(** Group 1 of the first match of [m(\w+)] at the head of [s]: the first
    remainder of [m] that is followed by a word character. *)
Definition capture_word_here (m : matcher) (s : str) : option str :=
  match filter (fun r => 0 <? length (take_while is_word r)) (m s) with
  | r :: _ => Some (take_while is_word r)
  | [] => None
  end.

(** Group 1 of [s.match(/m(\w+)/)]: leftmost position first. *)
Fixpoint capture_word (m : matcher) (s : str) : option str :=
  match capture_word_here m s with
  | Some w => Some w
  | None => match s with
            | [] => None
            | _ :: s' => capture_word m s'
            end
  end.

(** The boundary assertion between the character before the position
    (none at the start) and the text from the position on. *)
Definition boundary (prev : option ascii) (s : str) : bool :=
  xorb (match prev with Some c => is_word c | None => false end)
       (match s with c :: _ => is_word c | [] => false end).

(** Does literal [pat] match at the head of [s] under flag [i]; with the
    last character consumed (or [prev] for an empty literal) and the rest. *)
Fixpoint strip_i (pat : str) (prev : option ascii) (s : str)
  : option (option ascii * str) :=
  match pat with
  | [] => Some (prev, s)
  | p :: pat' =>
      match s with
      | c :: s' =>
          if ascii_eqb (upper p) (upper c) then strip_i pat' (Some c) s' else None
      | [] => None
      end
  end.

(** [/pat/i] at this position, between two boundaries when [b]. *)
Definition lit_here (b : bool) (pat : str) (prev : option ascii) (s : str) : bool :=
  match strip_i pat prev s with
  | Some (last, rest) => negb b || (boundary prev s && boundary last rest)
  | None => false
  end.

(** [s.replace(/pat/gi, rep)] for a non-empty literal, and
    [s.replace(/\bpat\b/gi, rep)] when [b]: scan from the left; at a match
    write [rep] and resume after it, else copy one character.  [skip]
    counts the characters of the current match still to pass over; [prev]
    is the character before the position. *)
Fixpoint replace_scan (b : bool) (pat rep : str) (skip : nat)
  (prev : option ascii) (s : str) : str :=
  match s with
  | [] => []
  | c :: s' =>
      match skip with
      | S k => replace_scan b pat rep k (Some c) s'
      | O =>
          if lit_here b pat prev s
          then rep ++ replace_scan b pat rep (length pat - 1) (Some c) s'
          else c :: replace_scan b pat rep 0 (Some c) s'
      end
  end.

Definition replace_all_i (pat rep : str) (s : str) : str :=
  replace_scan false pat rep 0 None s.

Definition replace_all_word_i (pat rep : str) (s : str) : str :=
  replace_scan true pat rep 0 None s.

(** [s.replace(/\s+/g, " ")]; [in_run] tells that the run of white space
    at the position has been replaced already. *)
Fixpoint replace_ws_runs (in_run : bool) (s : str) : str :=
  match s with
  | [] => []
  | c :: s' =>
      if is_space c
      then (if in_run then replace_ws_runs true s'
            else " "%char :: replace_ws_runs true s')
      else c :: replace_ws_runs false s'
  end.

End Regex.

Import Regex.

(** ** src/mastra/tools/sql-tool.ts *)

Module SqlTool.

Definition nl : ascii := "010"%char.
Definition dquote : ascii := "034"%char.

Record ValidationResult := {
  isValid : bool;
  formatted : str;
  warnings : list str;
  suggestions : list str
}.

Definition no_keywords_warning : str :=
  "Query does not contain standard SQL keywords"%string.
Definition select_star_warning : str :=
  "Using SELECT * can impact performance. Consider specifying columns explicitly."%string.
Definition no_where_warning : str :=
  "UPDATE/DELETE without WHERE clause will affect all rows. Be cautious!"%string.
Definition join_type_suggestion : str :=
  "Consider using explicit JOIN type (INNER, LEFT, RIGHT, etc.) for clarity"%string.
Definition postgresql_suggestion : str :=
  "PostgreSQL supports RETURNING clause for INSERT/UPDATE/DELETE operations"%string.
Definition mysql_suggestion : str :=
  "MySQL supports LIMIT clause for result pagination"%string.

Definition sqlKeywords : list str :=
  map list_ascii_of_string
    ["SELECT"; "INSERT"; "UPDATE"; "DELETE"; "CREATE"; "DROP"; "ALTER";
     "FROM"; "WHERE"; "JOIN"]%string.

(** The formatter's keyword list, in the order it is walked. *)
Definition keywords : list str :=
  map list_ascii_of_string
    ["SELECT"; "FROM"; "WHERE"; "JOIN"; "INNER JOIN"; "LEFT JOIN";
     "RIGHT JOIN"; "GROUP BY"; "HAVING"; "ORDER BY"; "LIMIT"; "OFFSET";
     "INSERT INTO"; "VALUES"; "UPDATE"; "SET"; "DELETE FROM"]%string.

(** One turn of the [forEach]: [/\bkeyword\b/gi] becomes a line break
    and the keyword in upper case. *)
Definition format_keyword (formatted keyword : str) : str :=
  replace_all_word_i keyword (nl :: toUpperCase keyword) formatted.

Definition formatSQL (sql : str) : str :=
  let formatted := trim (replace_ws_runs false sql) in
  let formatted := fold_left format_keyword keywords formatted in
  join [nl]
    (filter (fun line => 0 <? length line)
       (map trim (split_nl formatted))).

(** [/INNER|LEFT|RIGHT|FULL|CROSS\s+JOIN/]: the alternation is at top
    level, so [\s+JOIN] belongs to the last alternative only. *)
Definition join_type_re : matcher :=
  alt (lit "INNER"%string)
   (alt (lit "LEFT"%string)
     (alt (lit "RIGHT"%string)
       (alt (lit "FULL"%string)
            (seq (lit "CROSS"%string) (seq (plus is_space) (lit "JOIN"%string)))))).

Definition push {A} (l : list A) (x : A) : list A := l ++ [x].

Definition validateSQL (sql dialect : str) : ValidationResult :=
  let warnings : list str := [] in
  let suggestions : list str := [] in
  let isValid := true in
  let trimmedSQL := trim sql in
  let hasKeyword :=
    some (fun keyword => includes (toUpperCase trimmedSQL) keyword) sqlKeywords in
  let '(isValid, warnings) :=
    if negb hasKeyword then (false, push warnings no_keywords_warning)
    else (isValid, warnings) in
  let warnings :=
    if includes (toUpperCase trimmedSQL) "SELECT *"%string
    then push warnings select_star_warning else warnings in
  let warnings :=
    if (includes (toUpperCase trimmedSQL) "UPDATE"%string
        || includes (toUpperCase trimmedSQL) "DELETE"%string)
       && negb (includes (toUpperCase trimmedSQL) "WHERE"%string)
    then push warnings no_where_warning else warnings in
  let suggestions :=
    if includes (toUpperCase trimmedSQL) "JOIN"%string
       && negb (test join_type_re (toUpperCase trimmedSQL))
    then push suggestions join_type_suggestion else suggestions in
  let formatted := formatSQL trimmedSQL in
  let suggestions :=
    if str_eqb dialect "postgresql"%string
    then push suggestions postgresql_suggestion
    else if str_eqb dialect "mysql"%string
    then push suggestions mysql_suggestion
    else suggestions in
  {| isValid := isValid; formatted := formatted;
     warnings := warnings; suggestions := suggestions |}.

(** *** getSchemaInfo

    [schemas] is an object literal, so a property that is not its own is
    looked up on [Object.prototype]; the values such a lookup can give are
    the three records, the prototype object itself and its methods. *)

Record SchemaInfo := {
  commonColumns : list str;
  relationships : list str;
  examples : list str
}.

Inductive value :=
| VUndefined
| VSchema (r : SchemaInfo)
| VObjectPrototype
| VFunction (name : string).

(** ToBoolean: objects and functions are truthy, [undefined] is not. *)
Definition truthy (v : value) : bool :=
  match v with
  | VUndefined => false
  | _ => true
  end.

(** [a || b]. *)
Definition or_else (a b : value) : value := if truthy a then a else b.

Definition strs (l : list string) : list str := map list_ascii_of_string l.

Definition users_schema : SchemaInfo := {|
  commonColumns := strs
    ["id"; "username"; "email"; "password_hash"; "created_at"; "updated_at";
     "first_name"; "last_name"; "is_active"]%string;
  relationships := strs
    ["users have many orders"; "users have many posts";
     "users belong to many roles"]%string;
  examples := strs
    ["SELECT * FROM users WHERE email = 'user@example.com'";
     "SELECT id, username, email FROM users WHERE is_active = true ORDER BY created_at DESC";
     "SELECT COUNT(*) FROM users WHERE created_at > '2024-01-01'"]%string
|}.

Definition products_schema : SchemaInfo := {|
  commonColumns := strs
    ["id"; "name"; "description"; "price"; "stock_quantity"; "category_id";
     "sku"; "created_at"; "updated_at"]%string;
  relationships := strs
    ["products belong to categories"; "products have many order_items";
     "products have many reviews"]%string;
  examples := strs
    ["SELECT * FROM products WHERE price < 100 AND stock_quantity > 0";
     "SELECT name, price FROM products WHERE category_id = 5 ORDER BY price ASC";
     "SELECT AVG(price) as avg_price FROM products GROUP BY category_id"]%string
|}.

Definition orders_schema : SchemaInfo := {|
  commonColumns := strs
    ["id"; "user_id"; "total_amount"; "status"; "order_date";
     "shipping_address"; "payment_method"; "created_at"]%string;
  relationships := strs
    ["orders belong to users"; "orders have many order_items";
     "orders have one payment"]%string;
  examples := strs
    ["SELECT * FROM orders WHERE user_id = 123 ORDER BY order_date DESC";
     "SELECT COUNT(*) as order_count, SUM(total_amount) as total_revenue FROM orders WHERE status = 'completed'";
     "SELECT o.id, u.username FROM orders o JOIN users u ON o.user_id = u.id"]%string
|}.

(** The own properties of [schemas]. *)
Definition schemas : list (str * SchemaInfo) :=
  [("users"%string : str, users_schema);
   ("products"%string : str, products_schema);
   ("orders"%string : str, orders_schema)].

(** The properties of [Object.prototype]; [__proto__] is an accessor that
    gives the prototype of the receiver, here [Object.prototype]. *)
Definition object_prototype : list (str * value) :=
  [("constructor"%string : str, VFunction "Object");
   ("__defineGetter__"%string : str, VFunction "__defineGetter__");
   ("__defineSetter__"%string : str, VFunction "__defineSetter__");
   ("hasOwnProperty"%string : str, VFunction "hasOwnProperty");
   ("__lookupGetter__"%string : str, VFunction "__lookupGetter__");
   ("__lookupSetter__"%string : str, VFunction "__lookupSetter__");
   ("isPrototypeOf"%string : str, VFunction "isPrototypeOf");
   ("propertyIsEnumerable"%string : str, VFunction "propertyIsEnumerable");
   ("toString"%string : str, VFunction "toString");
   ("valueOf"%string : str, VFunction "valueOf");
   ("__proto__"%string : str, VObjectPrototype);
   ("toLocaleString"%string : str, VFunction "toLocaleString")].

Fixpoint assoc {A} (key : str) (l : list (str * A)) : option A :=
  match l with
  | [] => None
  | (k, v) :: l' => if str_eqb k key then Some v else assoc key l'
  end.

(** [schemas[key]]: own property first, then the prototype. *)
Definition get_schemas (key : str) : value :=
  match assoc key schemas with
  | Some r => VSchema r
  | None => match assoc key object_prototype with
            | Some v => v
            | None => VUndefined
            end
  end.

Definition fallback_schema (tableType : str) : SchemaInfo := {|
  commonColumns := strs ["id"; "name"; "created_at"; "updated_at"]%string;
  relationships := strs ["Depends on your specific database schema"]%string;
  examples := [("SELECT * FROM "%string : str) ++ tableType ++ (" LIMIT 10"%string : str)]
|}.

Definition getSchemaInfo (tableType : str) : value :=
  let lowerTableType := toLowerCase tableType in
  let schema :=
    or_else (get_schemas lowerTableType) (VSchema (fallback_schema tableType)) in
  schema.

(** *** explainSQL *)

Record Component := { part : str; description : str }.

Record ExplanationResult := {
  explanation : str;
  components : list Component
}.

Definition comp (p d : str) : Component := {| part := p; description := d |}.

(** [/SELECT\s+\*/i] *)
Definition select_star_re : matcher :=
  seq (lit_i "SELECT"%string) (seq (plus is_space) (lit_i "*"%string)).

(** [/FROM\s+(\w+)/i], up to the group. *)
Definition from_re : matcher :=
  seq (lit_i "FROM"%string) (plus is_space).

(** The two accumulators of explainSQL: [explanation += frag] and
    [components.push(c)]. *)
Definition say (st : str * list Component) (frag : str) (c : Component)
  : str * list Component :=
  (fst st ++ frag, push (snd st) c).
· · ·
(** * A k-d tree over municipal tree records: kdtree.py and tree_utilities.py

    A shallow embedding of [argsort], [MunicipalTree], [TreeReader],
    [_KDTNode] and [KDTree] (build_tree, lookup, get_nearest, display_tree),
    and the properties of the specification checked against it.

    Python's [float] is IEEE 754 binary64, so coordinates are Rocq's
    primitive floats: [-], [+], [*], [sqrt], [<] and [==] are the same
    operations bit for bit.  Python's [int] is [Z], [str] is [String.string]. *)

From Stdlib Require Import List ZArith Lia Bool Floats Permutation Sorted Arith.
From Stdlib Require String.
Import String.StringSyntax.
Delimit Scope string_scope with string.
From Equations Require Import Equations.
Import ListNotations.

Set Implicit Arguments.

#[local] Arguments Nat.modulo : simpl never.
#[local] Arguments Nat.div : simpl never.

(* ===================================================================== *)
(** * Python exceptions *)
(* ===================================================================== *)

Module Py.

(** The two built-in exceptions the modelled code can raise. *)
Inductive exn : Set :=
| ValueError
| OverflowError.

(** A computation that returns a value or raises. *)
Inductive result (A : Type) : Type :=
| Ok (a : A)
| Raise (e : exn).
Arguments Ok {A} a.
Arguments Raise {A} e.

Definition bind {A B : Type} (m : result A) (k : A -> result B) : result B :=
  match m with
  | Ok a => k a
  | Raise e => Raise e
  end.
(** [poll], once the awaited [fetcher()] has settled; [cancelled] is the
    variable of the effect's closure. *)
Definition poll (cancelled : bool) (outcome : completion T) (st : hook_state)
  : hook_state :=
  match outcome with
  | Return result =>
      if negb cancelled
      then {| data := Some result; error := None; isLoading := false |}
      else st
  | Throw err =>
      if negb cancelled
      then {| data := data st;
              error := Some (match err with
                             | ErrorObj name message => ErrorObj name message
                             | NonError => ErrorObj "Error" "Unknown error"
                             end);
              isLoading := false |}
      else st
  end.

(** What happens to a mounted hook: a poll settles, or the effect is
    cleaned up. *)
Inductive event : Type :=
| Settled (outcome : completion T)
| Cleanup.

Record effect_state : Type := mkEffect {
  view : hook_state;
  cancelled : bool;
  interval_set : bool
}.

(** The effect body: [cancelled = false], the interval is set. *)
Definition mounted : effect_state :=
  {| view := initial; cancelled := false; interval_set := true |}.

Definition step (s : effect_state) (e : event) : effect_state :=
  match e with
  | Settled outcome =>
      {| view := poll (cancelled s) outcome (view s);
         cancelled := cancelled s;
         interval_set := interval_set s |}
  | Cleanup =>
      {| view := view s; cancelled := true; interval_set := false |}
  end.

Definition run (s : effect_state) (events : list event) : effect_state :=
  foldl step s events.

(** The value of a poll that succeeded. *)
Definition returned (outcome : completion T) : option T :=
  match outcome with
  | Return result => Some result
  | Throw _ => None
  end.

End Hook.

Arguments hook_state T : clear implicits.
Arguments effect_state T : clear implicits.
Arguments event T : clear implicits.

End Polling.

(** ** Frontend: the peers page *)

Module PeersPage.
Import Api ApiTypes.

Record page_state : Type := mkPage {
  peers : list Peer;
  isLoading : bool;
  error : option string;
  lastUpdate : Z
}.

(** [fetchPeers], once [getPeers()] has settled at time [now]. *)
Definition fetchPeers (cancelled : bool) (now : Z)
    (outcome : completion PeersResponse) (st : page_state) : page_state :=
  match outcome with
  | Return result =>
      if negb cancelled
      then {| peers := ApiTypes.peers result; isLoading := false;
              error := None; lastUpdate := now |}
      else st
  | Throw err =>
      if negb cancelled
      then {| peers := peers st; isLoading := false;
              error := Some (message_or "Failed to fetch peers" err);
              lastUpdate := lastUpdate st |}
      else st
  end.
· · ·
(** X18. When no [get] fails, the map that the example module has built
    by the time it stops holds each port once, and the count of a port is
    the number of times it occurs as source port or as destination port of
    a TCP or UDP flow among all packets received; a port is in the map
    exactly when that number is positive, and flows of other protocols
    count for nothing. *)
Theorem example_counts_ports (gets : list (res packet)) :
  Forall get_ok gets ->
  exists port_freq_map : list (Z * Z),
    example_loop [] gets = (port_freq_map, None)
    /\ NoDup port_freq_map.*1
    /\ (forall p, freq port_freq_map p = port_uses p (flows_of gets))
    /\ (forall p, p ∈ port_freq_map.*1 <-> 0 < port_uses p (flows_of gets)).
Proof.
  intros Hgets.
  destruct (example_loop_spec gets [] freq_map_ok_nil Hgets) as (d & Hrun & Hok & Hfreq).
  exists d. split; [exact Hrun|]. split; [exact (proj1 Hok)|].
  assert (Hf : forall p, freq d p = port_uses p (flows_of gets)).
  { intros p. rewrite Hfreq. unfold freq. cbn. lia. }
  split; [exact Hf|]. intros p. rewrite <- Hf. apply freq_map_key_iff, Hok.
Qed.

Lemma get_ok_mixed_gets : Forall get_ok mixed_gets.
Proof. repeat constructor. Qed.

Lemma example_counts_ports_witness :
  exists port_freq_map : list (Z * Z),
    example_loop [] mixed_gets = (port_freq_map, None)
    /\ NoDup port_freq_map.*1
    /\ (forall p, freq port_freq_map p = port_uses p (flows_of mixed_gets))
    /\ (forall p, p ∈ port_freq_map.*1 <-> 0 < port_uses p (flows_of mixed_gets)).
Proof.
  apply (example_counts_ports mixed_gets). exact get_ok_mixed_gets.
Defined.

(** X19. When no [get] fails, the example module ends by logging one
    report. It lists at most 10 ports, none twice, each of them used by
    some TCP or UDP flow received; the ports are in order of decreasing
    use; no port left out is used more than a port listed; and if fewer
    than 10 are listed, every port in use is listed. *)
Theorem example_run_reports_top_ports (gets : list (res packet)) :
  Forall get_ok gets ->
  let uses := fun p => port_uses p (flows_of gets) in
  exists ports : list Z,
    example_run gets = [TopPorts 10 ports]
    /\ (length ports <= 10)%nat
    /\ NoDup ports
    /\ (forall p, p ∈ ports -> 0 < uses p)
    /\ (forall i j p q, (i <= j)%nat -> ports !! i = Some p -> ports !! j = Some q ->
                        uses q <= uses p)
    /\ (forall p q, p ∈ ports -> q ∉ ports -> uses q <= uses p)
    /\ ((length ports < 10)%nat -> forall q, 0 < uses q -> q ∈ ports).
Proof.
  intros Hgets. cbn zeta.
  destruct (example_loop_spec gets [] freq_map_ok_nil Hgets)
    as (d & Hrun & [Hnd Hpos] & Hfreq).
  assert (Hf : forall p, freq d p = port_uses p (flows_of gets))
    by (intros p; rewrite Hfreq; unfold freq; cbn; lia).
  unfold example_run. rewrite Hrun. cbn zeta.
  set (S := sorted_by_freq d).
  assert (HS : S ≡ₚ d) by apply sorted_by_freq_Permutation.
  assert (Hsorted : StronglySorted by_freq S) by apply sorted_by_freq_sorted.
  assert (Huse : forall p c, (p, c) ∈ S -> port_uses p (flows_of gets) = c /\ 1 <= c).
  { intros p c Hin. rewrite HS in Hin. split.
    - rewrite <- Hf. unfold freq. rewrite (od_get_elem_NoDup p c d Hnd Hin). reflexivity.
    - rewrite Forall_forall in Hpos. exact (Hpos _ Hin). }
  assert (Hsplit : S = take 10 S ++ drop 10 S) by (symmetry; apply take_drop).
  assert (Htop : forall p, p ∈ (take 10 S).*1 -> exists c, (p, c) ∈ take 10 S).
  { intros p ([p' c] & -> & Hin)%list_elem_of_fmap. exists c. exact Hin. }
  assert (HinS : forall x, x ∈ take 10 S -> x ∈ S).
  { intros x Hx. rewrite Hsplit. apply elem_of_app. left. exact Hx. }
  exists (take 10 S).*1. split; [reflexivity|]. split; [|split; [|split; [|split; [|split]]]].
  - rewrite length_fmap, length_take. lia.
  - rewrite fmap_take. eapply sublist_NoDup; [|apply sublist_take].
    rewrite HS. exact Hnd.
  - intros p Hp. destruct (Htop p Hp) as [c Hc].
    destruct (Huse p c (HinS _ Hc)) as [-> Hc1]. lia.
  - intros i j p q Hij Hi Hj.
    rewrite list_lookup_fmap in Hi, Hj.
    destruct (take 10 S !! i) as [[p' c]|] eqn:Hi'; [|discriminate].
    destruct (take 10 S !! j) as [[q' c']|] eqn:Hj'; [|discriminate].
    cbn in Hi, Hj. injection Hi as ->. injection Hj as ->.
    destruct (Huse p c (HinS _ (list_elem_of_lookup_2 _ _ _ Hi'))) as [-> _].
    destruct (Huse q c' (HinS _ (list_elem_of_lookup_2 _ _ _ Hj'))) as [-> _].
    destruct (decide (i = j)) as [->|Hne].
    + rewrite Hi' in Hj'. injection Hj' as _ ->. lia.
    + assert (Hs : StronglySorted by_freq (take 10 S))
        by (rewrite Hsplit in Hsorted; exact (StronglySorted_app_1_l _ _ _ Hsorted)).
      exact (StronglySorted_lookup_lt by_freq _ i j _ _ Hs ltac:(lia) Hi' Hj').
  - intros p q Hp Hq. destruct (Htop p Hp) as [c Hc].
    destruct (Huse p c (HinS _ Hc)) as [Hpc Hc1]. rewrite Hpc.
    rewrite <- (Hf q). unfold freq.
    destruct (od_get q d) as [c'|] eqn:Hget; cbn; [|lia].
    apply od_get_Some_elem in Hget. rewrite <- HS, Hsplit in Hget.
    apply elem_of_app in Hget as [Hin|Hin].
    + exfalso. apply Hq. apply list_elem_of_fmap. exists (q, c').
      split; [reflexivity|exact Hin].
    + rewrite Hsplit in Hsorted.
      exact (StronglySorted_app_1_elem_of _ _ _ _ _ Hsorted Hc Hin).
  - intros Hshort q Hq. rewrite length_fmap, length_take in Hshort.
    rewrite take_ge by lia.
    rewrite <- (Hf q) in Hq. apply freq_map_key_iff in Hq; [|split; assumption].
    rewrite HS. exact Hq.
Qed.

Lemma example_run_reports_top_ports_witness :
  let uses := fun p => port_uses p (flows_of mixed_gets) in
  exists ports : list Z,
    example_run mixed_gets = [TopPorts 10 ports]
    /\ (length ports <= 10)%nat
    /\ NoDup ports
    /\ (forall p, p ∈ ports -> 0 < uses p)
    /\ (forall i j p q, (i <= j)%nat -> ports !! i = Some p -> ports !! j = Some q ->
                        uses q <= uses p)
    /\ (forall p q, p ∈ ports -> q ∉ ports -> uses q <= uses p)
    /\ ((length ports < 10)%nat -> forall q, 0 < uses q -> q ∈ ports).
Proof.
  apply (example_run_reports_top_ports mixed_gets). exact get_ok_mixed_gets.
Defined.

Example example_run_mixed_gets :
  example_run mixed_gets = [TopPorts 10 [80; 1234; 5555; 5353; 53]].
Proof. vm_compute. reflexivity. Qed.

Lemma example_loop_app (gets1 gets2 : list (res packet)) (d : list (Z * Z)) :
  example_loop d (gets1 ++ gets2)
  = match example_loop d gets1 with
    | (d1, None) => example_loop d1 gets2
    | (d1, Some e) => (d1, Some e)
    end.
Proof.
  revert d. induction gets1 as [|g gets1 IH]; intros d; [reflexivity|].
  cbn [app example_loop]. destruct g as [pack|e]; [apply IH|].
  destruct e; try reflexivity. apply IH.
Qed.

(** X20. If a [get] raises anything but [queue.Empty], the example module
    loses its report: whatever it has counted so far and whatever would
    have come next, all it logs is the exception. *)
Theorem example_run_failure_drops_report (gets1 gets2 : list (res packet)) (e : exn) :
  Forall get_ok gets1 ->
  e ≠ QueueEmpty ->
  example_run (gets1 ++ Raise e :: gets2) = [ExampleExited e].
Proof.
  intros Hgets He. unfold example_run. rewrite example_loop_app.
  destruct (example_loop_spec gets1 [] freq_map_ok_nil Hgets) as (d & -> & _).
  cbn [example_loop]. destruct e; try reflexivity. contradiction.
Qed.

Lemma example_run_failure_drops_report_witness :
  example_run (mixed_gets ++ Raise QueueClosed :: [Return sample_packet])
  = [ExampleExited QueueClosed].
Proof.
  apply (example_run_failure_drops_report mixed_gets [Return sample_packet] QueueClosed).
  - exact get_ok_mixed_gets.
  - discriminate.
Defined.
· · ·
Extract from the records above the lines from the one containing "(** Group 1 of the" to the one containing "(** Group 1 of [s.match(/m(\w+)/)]: leftmost", both lines included, exactly as they appear and with nothing else.

(** Group 1 of the first match of [m(\w+)] at the head of [s]: the first
    remainder of [m] that is followed by a word character. *)
Definition capture_word_here (m : matcher) (s : str) : option str :=
  match filter (fun r => 0 <? length (take_while is_word r)) (m s) with
  | r :: _ => Some (take_while is_word r)
  | [] => None
  end.

(** Group 1 of [s.match(/m(\w+)/)]: leftmost position first. *)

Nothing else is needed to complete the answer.